====== DATA SHOWN

(** * Entity definitions and entity records: a shallow embedding

    The development follows the layout of the backend:

    - [Js]: the JavaScript values that travel through the handlers (JSON
      request bodies, dates, object ids), truthiness, string helpers;
    - [Mongoose]: the casts that the schema types apply to assigned values;
    - [Entity]: models/Entity.js (schema, defaults, setters, hooks);
    - [EntityRecord]: models/EntityRecord.js, lines 1-105 (schema,
      defaults, hooks);
    - [entityController]: controllers/entityController.js;
    - [entityRecordController]: the record controller, which the sources
      carry as lines 106-662 of models/EntityRecord.js; line numbers in the
      comments are those of that file;
    - [Scenario]: the CUSTOMER scenario of the specification;
    - [entityHandlers] and [recordHandlers]: the handlers of the two
      controllers that read, toggle and delete;
    - [userRoleController]: the user role controller, which the sources
      carry as lines 662-871 of models/EntityRecord.js;
    - the inputs on which the model is the code: ASCII text, own property
      names, plain objects, field names ([plain_code], [own_name],
      [plain_object], [field_name]), used as hypotheses of the properties
      that depend on them;
    - [Cases]: further data on the scenario;
    - the properties, stated on those definitions.

    The database is explicit state: two collections keyed by [_id].  A
    handler is a function from the database and a request to a new database
    and a response.  What Mongoose does with a schema (casts, defaults,
    strict paths, hooks, validators, update validators) is written out for
    the two schemas of the repository. *)

From Stdlib Require Import Ascii String ZArith.
From stdpp Require Import gmap strings list fin_maps sorting pretty.

Local Open Scope Z_scope.
Local Open Scope string_scope.

(** ** JavaScript values *)

Module Js.

(** Values of a parsed JSON body, plus the two object kinds the handlers
    build themselves: [Date] ([None] is an Invalid Date) and [ObjectId]
    (its 24 digit hexadecimal form).  Numbers are integers: no handler
    under study computes with fractions. *)
#[local] Unset Elimination Schemes.
Inductive JsValue :=
| JUndefined
| JNull
| JBool (b : bool)
| JNum (n : Z)
| JStr (s : string)
| JDate (t : option Z)
| JOid (o : string)
| JArr (xs : list JsValue)
| JObj (fs : list (string * JsValue)).
#[local] Set Elimination Schemes.

(** [if (v)], [!v], [a || b]. *)
Definition truthy (v : JsValue) : bool :=
  match v with
  | JUndefined | JNull => false
  | JBool b => b
  | JNum n => negb (Z.eqb n 0)
  | JStr s => negb (String.eqb s "")
  | JDate _ | JOid _ | JArr _ | JObj _ => true
  end.

(** [v !== undefined]. *)
Definition defined (v : JsValue) : bool :=
  match v with JUndefined => false | _ => true end.

(** Structural equality: the comparison the store makes between a query
    value and a stored value (field order of embedded objects counts). *)
Fixpoint js_eqb (a b : JsValue) : bool :=
  match a, b with
  | JUndefined, JUndefined => true
  | JNull, JNull => true
  | JBool x, JBool y => Bool.eqb x y
  | JNum x, JNum y => Z.eqb x y
  | JStr x, JStr y => String.eqb x y
  | JDate None, JDate None => true
  | JDate (Some x), JDate (Some y) => Z.eqb x y
  | JOid x, JOid y => String.eqb x y
  | JArr xs, JArr ys =>
      (fix go (xs ys : list JsValue) : bool :=
         match xs, ys with
         | [], [] => true
         | x :: xs', y :: ys' => js_eqb x y && go xs' ys'
         | _, _ => false
         end) xs ys
  | JObj fs, JObj gs =>
      (fix go (fs gs : list (string * JsValue)) : bool :=
         match fs, gs with
         | [], [] => true
         | (k, x) :: fs', (l, y) :: gs' =>
             String.eqb k l && js_eqb x y && go fs' gs'
         | _, _ => false
         end) fs gs
  | _, _ => false
  end.

(** Own property lookup on an object literal; the first binding of a key
    is the live one.  It is the lookup of a field by the store, and the
    read [o[k]] of JavaScript when [o] is a plain object and [k] is none
    of the names objects inherit from Object.prototype; on other values
    and names (indices of strings and arrays, inherited names) the read of
    JavaScript finds more than this one does. *)
Fixpoint assoc_get (fs : list (string * JsValue)) (k : string) : JsValue :=
  match fs with
  | [] => JUndefined
  | (k', v) :: fs' => if String.eqb k' k then v else assoc_get fs' k
  end.

Definition js_get (o : JsValue) (k : string) : JsValue :=
  match o with
  | JObj fs => assoc_get fs k
  | _ => JUndefined
  end.

(** [typeof v === 'object'] *)
Definition typeof_object (v : JsValue) : bool :=
  match v with
  | JNull | JDate _ | JOid _ | JArr _ | JObj _ => true
  | _ => false
  end.

(** *** Strings *)

Definition between (lo hi : nat) (c : ascii) : bool :=
  (lo <=? nat_of_ascii c)%nat && (nat_of_ascii c <=? hi)%nat.

Definition is_lower (c : ascii) : bool := between 97 122 c.
Definition is_upper (c : ascii) : bool := between 65 90 c.
Definition is_digit (c : ascii) : bool := between 48 57 c.
Definition is_hex (c : ascii) : bool :=
  is_digit c || between 97 102 c || between 65 70 c.
(** White space that [String.prototype.trim] removes, in the ASCII range. *)
Definition is_space (c : ascii) : bool :=
  between 9 13 c || (nat_of_ascii c =? 32)%nat.

Definition upper_char (c : ascii) : ascii :=
  if is_lower c then ascii_of_nat (nat_of_ascii c - 32) else c.
Definition lower_char (c : ascii) : ascii :=
  if is_upper c then ascii_of_nat (nat_of_ascii c + 32) else c.

Fixpoint map_string (f : ascii -> ascii) (s : string) : string :=
  match s with
  | EmptyString => EmptyString
  | String c s' => String (f c) (map_string f s')
  end.

(** [s.toUpperCase()], [s.toLowerCase()] on ASCII text. *)
Definition toUpperCase (s : string) : string := map_string upper_char s.
Definition toLowerCase (s : string) : string := map_string lower_char s.

Fixpoint all_chars (p : ascii -> bool) (s : string) : bool :=
  match s with
  | EmptyString => true
  | String c s' => p c && all_chars p s'
  end.

Fixpoint drop_spaces (l : list ascii) : list ascii :=
  match l with
  | c :: l' => if is_space c then drop_spaces l' else l
  | [] => []
  end.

============

WHAT YOU SHOULD DO
I'd like the lines above from the one with "JNum (n : Z)" up to and including the one with "match v with JUndefined" copied exactly, with no other lines.

EXERCISE OUTPUT
| JNum (n : Z)
| JStr (s : string)
| JDate (t : option Z)
| JOid (o : string)
| JArr (xs : list JsValue)
| JObj (fs : list (string * JsValue)).
#[local] Set Elimination Schemes.

(** [if (v)], [!v], [a || b]. *)
Definition truthy (v : JsValue) : bool :=
  match v with
  | JUndefined | JNull => false
  | JBool b => b
  | JNum n => negb (Z.eqb n 0)
  | JStr s => negb (String.eqb s "")
  | JDate _ | JOid _ | JArr _ | JObj _ => true
  end.

(** [v !== undefined]. *)
Definition defined (v : JsValue) : bool :=
  match v with JUndefined => false | _ => true end.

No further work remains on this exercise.